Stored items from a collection
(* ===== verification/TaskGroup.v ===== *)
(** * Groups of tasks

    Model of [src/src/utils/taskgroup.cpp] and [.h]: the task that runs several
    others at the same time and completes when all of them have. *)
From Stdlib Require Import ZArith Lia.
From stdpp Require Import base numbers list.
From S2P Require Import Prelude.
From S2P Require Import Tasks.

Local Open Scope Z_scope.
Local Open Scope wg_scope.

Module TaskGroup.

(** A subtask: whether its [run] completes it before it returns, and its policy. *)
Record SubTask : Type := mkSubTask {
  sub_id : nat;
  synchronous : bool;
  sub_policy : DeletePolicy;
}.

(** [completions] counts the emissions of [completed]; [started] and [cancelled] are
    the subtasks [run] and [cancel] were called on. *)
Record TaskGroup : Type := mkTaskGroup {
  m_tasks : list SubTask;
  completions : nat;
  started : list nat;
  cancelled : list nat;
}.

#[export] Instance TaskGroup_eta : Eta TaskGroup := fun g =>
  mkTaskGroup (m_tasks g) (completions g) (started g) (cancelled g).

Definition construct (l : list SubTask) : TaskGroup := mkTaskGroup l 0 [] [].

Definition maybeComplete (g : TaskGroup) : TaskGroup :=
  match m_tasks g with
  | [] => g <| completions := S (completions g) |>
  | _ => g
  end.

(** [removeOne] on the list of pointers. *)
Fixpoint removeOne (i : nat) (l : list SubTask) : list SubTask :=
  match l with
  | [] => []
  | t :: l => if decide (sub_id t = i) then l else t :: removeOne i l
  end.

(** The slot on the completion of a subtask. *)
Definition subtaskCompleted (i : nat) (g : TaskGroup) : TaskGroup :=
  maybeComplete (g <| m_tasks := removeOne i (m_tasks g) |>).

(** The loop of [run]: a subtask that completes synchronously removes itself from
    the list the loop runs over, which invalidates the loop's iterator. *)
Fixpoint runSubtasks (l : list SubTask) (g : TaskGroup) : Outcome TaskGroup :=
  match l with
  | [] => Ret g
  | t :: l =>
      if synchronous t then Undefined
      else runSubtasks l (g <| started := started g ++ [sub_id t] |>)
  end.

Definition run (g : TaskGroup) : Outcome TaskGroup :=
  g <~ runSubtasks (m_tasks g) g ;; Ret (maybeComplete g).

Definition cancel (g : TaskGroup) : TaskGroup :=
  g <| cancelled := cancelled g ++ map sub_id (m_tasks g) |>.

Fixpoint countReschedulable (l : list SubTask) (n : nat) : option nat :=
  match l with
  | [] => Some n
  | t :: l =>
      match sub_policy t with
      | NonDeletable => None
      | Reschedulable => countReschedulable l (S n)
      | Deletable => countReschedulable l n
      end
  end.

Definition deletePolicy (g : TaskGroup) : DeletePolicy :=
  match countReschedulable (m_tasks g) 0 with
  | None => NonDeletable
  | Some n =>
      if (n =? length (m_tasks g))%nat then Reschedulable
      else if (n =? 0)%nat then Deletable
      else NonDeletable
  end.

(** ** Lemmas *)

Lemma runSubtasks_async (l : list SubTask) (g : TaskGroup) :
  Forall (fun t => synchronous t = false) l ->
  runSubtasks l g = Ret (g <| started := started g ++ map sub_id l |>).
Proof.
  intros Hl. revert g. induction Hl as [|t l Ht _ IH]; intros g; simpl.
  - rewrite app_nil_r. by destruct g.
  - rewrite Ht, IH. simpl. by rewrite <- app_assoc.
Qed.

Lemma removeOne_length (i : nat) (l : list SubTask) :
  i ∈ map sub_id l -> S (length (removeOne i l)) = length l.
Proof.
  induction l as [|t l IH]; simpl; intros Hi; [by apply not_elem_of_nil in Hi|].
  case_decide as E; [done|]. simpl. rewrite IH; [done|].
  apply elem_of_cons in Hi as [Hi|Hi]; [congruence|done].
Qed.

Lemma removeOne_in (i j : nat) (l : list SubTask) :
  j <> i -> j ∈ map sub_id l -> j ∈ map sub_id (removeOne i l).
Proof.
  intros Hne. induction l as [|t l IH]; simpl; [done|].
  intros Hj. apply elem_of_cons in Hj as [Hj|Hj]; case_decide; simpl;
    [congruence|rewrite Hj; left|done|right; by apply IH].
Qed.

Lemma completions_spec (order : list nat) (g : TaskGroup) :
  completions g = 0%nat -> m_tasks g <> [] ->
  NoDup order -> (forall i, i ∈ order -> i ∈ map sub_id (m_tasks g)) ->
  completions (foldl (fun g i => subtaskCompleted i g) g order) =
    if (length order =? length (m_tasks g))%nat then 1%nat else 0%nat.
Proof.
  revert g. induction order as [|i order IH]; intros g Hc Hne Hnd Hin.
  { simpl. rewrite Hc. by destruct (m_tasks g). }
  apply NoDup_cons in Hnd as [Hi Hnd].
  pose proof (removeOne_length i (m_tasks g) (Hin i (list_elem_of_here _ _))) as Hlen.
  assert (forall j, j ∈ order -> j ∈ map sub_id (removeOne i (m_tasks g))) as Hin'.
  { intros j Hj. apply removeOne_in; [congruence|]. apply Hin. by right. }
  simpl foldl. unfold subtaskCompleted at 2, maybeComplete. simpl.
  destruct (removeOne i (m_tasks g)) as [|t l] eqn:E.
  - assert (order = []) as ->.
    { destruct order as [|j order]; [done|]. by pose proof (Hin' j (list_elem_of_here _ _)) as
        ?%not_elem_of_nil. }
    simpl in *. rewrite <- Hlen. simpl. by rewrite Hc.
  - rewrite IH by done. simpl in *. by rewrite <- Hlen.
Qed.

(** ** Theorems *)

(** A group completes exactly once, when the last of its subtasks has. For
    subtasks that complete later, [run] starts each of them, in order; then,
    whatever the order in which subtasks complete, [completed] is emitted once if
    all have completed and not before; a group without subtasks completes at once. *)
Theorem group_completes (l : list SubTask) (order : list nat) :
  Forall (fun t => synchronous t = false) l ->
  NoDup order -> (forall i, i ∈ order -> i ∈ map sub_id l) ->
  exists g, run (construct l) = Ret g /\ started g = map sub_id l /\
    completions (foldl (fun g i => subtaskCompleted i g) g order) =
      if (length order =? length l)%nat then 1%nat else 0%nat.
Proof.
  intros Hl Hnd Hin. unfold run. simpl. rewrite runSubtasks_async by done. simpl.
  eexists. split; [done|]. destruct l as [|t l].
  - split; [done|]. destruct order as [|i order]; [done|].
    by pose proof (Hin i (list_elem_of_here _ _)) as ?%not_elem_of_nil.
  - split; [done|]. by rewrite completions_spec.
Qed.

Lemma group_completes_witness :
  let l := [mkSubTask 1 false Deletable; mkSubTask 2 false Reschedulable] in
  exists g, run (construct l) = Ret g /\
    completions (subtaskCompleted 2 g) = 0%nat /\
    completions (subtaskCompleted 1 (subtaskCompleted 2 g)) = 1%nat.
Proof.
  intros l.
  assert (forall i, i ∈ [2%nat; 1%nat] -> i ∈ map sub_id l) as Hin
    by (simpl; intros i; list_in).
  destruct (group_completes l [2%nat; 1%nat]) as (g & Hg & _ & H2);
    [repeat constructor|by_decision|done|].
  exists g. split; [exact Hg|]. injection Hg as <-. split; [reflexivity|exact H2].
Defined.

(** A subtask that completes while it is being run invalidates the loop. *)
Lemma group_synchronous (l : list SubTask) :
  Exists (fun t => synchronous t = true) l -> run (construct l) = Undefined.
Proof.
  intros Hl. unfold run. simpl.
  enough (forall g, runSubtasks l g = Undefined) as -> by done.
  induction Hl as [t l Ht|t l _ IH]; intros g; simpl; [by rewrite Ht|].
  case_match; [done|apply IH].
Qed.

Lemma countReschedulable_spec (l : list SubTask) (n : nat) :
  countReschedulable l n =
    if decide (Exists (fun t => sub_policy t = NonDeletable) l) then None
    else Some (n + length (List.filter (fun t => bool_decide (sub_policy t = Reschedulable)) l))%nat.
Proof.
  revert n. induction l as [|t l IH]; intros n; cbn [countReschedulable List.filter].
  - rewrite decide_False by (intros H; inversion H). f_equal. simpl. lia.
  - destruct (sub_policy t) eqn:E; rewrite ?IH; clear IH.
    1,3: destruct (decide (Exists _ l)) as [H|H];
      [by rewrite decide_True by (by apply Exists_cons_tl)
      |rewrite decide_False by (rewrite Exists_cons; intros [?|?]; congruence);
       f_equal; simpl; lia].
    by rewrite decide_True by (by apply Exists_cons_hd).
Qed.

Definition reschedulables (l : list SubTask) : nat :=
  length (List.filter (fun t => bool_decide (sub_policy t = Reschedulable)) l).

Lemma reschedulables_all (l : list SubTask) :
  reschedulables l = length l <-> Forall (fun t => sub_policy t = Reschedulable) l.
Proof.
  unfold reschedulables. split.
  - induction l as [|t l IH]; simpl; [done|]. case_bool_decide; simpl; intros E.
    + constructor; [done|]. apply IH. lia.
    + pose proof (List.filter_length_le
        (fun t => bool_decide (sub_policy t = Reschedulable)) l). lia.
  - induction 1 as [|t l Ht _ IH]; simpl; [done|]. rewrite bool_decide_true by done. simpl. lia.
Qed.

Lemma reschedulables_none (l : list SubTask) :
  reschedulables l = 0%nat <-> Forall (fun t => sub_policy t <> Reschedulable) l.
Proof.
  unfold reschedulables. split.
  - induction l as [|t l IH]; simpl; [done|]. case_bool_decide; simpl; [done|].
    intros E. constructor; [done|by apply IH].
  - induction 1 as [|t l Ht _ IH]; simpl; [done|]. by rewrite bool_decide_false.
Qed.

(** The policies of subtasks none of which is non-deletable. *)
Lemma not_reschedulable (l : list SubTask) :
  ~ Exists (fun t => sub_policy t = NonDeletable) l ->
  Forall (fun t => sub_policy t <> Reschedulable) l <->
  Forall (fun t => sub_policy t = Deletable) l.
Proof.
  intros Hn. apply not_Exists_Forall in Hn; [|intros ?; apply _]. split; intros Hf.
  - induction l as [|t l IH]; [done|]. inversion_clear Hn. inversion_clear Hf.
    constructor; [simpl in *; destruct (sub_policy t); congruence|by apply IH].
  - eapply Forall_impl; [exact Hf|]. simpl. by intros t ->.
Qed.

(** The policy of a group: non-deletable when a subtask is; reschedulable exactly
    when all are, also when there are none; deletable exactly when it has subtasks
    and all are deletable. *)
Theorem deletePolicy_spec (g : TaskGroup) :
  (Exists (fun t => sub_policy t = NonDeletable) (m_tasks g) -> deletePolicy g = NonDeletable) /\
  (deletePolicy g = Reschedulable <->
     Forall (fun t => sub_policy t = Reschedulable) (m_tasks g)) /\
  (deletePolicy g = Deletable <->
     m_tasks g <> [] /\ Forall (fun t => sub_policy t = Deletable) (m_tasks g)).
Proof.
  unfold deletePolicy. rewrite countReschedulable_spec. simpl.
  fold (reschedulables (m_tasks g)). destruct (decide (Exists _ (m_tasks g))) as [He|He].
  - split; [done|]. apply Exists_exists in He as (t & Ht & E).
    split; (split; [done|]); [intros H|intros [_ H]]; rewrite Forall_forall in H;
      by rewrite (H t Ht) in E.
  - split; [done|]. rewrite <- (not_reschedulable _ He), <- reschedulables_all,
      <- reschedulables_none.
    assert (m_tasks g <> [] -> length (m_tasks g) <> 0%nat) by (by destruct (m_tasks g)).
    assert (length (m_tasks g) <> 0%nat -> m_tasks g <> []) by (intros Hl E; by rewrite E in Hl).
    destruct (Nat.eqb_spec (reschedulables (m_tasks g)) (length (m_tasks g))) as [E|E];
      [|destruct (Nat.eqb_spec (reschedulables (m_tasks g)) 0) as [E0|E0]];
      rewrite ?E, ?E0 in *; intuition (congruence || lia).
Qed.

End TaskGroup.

__EXERCISE__.
When a line of the entries above contains the word "Type", include it in a tally, then give that tally alone.

__SOLUTION__.
2